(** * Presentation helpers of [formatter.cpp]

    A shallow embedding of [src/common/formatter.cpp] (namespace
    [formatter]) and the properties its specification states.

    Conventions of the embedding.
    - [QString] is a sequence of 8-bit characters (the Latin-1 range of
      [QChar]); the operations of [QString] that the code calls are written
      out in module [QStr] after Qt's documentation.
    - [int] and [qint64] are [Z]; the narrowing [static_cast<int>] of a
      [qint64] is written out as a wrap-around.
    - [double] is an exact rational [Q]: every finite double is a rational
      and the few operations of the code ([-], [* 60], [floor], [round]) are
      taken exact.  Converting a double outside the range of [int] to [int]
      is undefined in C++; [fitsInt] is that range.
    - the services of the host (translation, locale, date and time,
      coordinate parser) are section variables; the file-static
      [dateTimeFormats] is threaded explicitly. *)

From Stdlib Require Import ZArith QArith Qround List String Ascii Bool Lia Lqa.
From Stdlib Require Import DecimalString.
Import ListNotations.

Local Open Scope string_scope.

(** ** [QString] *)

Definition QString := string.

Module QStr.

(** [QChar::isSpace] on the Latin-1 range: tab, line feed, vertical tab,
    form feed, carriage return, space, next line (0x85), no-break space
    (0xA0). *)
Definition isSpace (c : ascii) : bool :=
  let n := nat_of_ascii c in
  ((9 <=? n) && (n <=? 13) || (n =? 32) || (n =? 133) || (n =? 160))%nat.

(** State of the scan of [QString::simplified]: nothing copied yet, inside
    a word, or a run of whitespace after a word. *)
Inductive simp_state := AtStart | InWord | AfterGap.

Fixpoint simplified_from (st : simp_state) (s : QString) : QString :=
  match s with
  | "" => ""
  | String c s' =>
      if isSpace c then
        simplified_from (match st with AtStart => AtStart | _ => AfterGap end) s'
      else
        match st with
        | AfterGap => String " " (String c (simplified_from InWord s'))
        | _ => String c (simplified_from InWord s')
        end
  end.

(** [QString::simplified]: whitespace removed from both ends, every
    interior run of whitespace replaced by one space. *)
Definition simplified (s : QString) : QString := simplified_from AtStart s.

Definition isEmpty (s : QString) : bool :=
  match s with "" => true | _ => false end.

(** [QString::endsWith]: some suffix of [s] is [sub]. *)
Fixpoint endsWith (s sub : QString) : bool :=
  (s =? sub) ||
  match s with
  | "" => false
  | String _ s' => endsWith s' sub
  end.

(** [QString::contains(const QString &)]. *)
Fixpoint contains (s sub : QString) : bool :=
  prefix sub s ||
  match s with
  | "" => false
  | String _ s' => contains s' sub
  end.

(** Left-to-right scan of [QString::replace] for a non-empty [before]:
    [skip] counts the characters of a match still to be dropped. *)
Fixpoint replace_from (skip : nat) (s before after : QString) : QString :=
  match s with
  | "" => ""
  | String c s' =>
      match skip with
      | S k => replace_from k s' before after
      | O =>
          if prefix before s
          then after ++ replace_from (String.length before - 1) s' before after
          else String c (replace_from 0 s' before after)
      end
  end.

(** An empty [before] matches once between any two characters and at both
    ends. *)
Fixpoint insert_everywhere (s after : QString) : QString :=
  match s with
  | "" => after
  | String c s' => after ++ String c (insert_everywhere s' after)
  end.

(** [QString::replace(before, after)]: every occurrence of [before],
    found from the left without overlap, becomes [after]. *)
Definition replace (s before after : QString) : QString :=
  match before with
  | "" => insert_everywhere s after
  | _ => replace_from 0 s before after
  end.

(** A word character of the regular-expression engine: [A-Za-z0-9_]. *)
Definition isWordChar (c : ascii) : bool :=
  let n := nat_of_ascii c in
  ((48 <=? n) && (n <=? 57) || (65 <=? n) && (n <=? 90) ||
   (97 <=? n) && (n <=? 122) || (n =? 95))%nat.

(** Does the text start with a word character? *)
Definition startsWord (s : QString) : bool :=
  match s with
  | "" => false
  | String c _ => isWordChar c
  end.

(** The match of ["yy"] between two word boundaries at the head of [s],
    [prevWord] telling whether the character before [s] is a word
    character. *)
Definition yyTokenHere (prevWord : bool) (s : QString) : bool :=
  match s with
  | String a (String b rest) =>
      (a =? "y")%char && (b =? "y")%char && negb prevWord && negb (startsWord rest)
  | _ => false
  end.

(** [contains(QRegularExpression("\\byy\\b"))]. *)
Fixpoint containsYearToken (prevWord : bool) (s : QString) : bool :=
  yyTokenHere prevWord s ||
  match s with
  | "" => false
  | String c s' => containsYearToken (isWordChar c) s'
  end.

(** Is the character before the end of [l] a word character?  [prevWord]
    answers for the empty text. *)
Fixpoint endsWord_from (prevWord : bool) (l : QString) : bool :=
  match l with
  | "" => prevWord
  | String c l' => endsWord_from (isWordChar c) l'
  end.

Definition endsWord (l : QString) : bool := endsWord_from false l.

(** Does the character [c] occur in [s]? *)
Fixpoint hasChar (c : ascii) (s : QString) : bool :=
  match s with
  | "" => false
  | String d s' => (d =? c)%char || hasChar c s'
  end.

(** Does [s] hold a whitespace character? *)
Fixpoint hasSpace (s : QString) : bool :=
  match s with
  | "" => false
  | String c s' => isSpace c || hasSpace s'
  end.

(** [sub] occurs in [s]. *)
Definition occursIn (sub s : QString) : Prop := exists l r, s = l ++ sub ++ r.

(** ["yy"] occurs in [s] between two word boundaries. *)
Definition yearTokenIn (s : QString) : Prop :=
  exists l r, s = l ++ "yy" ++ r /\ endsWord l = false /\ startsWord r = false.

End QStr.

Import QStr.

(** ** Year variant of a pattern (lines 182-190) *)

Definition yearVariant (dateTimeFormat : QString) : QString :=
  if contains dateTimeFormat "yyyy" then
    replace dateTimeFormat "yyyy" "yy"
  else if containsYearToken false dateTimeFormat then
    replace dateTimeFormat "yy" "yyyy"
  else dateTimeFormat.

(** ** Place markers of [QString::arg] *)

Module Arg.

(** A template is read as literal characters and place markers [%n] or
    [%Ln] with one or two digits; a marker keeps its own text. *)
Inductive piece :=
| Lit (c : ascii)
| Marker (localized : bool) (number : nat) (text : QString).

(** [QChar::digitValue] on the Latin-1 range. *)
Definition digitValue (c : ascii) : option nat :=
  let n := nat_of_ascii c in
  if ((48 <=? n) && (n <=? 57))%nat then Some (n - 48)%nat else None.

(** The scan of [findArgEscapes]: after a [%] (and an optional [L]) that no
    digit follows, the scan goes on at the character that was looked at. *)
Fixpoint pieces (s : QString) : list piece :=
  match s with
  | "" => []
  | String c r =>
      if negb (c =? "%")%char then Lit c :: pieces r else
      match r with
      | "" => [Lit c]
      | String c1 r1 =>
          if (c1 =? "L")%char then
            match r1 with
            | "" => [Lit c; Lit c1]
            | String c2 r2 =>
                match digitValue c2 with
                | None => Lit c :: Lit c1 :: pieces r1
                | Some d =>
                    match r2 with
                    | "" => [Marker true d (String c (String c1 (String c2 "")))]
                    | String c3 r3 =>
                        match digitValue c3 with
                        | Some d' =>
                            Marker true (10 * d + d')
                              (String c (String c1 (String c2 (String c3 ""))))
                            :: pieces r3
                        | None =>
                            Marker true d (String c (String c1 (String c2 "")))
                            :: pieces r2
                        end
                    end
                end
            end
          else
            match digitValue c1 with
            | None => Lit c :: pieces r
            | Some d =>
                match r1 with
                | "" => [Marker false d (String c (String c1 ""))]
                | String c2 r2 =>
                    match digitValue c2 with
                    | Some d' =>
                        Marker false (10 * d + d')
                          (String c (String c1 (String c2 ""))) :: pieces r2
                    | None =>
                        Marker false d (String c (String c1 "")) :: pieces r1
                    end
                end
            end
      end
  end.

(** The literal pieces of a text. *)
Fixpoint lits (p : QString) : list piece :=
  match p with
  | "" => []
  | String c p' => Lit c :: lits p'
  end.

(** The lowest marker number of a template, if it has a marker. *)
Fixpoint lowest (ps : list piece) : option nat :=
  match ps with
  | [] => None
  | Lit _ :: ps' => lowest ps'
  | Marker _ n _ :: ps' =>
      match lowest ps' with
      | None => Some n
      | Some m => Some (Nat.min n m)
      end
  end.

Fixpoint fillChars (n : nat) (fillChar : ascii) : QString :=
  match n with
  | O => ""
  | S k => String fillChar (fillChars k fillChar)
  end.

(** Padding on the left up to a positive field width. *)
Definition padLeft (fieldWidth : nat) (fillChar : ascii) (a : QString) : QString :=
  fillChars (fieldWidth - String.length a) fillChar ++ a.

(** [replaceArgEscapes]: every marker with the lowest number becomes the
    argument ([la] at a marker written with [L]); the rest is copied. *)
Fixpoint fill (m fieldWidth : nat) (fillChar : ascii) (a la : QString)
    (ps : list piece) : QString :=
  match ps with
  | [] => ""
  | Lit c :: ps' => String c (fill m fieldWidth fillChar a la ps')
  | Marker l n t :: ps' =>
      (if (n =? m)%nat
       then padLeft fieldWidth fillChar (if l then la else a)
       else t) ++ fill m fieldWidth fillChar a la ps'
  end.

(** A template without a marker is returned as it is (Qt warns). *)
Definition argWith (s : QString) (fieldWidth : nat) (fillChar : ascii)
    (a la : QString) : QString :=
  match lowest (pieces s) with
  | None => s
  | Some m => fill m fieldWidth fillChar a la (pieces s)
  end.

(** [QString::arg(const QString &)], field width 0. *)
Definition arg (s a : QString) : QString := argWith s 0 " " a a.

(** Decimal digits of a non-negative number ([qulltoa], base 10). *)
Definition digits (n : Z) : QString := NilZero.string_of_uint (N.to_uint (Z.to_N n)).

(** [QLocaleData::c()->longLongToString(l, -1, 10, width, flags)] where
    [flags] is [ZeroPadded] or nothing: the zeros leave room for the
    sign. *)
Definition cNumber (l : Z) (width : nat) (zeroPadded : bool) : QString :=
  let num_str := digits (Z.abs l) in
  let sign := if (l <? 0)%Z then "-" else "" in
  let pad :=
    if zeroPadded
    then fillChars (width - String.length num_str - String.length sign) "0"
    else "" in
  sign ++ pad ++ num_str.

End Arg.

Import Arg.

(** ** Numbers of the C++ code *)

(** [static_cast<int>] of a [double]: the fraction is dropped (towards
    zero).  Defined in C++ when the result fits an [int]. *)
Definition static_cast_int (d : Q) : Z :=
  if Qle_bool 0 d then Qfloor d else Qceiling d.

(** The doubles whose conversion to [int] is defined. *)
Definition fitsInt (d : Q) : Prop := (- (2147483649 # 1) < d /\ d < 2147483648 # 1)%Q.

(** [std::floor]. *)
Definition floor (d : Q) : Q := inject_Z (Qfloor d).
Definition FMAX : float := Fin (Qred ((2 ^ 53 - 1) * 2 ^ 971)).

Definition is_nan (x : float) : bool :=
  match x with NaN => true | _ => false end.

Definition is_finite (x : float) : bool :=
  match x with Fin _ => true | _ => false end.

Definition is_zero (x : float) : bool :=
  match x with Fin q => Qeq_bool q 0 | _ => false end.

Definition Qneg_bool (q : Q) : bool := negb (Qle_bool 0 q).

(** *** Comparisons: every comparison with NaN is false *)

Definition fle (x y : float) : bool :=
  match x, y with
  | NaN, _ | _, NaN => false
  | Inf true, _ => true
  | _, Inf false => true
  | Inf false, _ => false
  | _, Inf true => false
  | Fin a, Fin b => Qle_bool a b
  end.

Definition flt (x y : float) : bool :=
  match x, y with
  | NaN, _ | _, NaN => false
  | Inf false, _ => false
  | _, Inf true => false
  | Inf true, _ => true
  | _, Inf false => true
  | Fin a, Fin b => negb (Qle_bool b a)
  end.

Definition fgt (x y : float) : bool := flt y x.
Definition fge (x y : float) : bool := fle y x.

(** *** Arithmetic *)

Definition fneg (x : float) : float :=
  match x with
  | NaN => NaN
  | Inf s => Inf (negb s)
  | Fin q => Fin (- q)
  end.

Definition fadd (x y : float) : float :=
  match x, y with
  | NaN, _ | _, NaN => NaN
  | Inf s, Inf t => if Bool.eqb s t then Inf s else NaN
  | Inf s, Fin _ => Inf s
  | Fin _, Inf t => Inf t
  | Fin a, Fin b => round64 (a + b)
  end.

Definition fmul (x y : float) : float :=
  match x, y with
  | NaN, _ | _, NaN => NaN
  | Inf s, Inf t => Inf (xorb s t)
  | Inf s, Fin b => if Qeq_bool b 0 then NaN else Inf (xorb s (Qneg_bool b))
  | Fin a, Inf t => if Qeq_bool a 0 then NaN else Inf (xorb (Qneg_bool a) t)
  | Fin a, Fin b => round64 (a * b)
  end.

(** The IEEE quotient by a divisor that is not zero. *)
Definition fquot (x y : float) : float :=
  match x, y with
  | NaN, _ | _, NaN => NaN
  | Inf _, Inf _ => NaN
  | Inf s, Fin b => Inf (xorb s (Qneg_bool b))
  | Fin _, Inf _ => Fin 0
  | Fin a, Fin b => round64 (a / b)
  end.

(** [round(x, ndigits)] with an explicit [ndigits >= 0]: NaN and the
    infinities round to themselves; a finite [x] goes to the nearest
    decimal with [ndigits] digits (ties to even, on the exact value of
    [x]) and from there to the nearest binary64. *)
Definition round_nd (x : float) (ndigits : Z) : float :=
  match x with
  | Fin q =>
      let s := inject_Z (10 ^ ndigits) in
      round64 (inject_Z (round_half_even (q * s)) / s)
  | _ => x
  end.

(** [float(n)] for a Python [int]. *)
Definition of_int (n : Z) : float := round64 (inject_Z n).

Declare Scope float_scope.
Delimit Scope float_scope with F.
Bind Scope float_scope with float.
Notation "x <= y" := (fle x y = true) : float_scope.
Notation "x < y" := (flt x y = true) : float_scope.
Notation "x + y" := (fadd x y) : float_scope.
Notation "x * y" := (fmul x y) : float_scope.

......

# Your objective:
The word to look for is "literal"; copy out every line of the entries that holds it.

# Written solution:
(** A template is read as literal characters and place markers [%n] or
(** The literal pieces of a text. *)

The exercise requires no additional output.